(** Values combined without a comma are one value after empty ones. *)
Lemma combine_values_single values : combine_values values ≠ [] → Forall (λ b, b ≠ 44) (combine_values values) →
  ∃ k, values = replicate k [] ++ [combine_values values].
Proof.
  induction values as [|v values IH]; [done|]. destruct v as [|b v].
  { intros Hne Hc. destruct (IH Hne Hc) as [k Hk]. exists (S k). cbn. f_equal. exact Hk. }
  intros _. destruct values as [|v' values]; [intros _; by exists 0%nat|]. intros Hc. exfalso. revert Hc. unfold combine_values. cbn [foldl].
  assert (∀ acc, 44 ∈ acc →
    44 ∈ foldl (λ combined value, (if is_empty combined then combined else combined ++ [44]) ++ value) acc values) as Hin.
  { clear. induction values as [|v values IH]; intros acc Hacc; [done|]. cbn. apply IH, elem_of_app. left.
    destruct (is_empty acc); [done|]. apply elem_of_app. by left. }
  rewrite Forall_forall. intros Hc. apply (Hc 44); [|done]. apply Hin. cbn. rewrite !elem_of_cons, !elem_of_app. right. left. right. by left.
Qed.

(** A scan that finds one part has trimmed the whole text. *)
Lemma quoted_commas_single l : ∀ quoted escaped cur parts ps, quoted_commas quoted escaped cur parts l = Some ps →
  (length parts < length ps)%nat ∧ (length ps = S (length parts) → ps = parts ++ [trim_ows (cur ++ l)]).
Proof.
  induction l as [|b l IH]; intros quoted escaped cur parts ps; cbn [quoted_commas].
  - destruct (quoted || escaped); [done|]. destruct (is_empty (trim_ows cur)); [done|]. intros [= <-].
    rewrite length_app, app_nil_r. cbn. split; [lia|done].
  - rewrite (cons_middle b cur l), app_assoc. destruct escaped; [apply IH|]. destruct ((b =? 92) && quoted); [apply IH|].
    destruct (b =? 34); [apply IH|]. destruct ((b =? 44) && negb quoted); [|apply IH].
    destruct (is_empty (trim_ows cur)); [done|]. intros [Hlt _]%IH. rewrite length_app in Hlt. cbn in Hlt. lia.
Qed.

Lemma coding_parameters_count fuel : ∀ count rest c, 0 ≤ count → coding_parameters fuel count rest = Some c →
  (0 < count → 0 < c) ∧ (rest ≠ [] → 0 < c).
Proof.
  induction fuel as [|fuel IH]; intros count rest c Hc; cbn [coding_parameters]; [done|].
  destruct rest as [|b rest]; [by intros [= <-]|]. destruct (negb (b =? 59)); [done|]. cbv zeta. destruct (_ =? 0); [done|].
  destruct (trim_ows _) as [|b' rest']; [done|]. destruct (negb (b' =? 61)); [done|].
  destruct (parse_token_or_quoted _) as [n|]; [|done]. cbn [mbind option_bind]. intros Hr.
  apply IH in Hr as [Hr _]; unfold saturating_add64, U64_MAX in *; [|lia]. split; intros _; apply Hr; lia.
Qed.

□ □ □ □ □

• WORK REQUEST:
Whenever a line of the records holds the string "combined", pick it out and copy it.

• SOLUTION TO THE PROBLEM:
(** Values combined without a comma are one value after empty ones. *)
    44 ∈ foldl (λ combined value, (if is_empty combined then combined else combined ++ [44]) ++ value) acc values) as Hin.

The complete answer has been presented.